To do
Copy out exactly the stretch of the listing below that begins at the line containing "assert (Hn : 0" and ends at the line containing "destruct (SendStream.take s max) as [[fr |] s'] eqn:E.", and copy nothing outside it.

Source information

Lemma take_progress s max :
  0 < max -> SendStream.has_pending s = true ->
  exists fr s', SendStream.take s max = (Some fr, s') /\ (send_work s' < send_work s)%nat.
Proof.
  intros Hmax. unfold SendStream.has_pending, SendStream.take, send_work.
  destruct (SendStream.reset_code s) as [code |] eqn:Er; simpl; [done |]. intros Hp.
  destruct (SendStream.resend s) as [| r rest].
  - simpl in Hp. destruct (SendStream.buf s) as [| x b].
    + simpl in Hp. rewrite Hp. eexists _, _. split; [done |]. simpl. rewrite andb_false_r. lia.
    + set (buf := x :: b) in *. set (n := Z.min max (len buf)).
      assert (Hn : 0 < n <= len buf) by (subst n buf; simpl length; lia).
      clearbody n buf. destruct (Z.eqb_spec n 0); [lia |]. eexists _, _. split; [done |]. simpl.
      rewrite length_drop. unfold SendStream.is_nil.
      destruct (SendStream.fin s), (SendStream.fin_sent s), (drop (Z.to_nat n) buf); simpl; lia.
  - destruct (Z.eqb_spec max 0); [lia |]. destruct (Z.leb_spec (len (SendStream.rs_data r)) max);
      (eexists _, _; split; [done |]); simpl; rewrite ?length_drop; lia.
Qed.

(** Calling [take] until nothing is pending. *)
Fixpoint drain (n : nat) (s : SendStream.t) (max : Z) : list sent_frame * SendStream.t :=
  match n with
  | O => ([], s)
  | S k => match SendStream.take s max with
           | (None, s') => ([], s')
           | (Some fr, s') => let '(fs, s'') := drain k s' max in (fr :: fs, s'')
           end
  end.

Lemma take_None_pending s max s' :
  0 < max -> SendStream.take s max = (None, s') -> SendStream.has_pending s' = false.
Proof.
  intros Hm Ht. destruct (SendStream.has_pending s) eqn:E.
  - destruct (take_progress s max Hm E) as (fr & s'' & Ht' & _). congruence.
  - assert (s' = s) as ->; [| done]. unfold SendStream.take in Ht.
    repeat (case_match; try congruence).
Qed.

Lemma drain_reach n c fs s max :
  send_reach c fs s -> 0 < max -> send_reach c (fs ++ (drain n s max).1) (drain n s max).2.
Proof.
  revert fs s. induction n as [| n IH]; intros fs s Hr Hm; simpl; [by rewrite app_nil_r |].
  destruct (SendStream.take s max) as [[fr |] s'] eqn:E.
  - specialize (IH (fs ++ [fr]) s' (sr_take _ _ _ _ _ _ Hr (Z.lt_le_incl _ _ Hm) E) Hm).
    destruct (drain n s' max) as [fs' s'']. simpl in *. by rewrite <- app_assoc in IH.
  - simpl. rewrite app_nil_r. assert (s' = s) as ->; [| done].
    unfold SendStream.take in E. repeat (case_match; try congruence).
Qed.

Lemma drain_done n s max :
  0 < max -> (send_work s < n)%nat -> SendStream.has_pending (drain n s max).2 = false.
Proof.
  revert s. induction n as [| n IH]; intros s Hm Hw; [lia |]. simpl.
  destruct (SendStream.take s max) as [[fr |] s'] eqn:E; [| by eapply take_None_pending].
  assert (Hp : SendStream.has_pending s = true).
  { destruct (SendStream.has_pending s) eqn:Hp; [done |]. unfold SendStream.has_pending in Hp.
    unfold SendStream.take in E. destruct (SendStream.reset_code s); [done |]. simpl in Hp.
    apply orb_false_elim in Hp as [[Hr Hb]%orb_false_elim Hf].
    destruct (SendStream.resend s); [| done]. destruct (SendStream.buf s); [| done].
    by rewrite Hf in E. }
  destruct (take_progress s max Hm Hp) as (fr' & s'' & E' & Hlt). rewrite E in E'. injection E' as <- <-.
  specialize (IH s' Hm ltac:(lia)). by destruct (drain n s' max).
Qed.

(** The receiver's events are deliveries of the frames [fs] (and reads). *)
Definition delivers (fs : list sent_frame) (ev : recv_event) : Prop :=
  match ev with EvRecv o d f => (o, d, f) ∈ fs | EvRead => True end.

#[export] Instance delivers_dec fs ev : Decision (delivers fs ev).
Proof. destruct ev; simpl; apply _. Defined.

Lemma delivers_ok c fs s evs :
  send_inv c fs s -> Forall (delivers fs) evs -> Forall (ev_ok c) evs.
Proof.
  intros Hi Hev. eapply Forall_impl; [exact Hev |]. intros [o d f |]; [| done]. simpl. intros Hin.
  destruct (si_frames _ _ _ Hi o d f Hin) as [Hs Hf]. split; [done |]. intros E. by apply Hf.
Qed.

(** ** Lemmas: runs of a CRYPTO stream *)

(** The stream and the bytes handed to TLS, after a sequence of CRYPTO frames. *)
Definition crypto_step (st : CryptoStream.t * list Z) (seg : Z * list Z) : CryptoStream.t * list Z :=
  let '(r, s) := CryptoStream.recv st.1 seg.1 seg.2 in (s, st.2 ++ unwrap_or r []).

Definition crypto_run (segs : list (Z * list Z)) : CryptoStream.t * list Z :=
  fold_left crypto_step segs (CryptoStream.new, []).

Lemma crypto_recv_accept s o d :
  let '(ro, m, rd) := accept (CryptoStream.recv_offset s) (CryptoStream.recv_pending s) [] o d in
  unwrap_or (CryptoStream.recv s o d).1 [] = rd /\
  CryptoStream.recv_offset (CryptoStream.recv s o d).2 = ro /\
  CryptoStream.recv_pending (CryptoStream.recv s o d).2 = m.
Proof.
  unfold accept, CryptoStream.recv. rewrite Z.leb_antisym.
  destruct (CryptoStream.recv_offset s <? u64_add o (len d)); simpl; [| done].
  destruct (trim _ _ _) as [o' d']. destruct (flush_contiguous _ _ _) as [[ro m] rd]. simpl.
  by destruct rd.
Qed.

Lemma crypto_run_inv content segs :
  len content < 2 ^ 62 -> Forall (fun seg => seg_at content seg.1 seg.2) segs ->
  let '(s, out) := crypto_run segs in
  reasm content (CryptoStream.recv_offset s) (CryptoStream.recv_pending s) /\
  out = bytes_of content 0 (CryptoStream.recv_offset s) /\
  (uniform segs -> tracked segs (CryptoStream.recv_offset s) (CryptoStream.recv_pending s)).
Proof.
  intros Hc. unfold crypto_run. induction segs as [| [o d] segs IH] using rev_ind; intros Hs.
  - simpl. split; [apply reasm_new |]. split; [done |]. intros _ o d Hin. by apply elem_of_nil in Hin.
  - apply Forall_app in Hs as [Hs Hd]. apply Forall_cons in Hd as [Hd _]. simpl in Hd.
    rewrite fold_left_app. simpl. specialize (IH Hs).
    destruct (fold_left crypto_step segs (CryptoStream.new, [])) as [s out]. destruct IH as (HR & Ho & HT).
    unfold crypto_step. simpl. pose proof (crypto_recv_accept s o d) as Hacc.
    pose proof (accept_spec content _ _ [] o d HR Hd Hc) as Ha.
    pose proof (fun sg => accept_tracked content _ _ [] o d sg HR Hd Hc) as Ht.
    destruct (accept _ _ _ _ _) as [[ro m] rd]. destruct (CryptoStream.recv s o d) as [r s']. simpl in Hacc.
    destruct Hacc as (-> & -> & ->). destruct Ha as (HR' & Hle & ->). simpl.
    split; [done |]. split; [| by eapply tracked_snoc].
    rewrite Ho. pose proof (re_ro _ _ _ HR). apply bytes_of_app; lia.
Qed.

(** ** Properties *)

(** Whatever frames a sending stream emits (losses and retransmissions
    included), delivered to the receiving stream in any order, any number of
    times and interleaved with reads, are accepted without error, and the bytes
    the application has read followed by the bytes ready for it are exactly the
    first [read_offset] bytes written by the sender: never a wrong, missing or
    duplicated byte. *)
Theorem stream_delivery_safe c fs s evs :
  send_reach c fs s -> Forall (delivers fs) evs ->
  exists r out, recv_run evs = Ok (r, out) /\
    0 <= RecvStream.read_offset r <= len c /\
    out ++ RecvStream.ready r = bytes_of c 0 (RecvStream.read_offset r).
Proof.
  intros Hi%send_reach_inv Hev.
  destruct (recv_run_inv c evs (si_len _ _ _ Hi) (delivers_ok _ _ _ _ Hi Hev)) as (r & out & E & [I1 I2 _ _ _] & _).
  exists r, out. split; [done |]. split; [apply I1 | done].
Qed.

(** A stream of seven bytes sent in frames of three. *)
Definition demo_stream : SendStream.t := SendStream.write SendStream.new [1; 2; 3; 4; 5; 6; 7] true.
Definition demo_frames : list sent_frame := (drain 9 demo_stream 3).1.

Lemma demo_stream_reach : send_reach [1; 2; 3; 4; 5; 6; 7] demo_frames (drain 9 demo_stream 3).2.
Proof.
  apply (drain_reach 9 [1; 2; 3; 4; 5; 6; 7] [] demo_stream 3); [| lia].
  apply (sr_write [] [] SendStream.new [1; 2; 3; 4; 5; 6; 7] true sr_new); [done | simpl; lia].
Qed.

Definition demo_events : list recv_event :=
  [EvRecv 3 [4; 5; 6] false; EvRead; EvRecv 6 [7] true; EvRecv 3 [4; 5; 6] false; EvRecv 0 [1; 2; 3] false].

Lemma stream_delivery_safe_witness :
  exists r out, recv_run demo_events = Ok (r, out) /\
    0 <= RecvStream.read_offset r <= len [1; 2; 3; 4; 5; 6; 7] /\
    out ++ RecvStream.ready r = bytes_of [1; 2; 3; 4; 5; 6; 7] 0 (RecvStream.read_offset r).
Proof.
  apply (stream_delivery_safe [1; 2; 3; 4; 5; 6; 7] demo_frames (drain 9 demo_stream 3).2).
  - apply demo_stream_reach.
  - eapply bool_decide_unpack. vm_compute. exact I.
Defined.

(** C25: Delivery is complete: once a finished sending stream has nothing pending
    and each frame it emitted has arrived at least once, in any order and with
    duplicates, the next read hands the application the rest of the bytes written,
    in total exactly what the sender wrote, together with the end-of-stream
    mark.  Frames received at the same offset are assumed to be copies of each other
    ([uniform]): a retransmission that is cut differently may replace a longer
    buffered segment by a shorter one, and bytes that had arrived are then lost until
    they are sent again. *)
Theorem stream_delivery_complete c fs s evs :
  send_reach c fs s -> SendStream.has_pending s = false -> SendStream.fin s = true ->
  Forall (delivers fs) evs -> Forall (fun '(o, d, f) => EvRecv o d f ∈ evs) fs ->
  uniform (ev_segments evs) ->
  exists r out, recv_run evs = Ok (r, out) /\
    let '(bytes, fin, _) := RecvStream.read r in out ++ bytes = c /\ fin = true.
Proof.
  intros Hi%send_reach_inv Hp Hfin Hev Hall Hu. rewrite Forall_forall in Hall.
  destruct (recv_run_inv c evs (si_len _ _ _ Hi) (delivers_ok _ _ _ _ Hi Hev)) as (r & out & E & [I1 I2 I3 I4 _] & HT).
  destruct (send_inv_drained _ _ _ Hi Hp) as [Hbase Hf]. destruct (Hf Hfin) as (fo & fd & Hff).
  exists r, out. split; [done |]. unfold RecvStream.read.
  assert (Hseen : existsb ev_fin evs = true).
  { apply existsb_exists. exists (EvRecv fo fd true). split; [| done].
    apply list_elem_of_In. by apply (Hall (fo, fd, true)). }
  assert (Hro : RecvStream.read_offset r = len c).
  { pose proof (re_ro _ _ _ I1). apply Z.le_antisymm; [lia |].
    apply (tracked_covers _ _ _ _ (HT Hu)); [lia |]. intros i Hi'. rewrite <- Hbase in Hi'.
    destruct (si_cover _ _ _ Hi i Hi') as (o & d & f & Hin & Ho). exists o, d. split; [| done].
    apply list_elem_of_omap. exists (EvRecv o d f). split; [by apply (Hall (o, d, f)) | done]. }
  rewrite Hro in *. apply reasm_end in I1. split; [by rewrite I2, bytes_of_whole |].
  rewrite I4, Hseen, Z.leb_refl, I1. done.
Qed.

Written response
      assert (Hn : 0 < n <= len buf) by (subst n buf; simpl length; lia).
      clearbody n buf. destruct (Z.eqb_spec n 0); [lia |]. eexists _, _. split; [done |]. simpl.
      rewrite length_drop. unfold SendStream.is_nil.
      destruct (SendStream.fin s), (SendStream.fin_sent s), (drop (Z.to_nat n) buf); simpl; lia.
  - destruct (Z.eqb_spec max 0); [lia |]. destruct (Z.leb_spec (len (SendStream.rs_data r)) max);
      (eexists _, _; split; [done |]); simpl; rewrite ?length_drop; lia.
Qed.

(** Calling [take] until nothing is pending. *)
Fixpoint drain (n : nat) (s : SendStream.t) (max : Z) : list sent_frame * SendStream.t :=
  match n with
  | O => ([], s)
  | S k => match SendStream.take s max with
           | (None, s') => ([], s')
           | (Some fr, s') => let '(fs, s'') := drain k s' max in (fr :: fs, s'')
           end
  end.

Lemma take_None_pending s max s' :
  0 < max -> SendStream.take s max = (None, s') -> SendStream.has_pending s' = false.
Proof.
  intros Hm Ht. destruct (SendStream.has_pending s) eqn:E.
  - destruct (take_progress s max Hm E) as (fr & s'' & Ht' & _). congruence.
  - assert (s' = s) as ->; [| done]. unfold SendStream.take in Ht.
    repeat (case_match; try congruence).
Qed.

Lemma drain_reach n c fs s max :
  send_reach c fs s -> 0 < max -> send_reach c (fs ++ (drain n s max).1) (drain n s max).2.
Proof.
  revert fs s. induction n as [| n IH]; intros fs s Hr Hm; simpl; [by rewrite app_nil_r |].
  destruct (SendStream.take s max) as [[fr |] s'] eqn:E.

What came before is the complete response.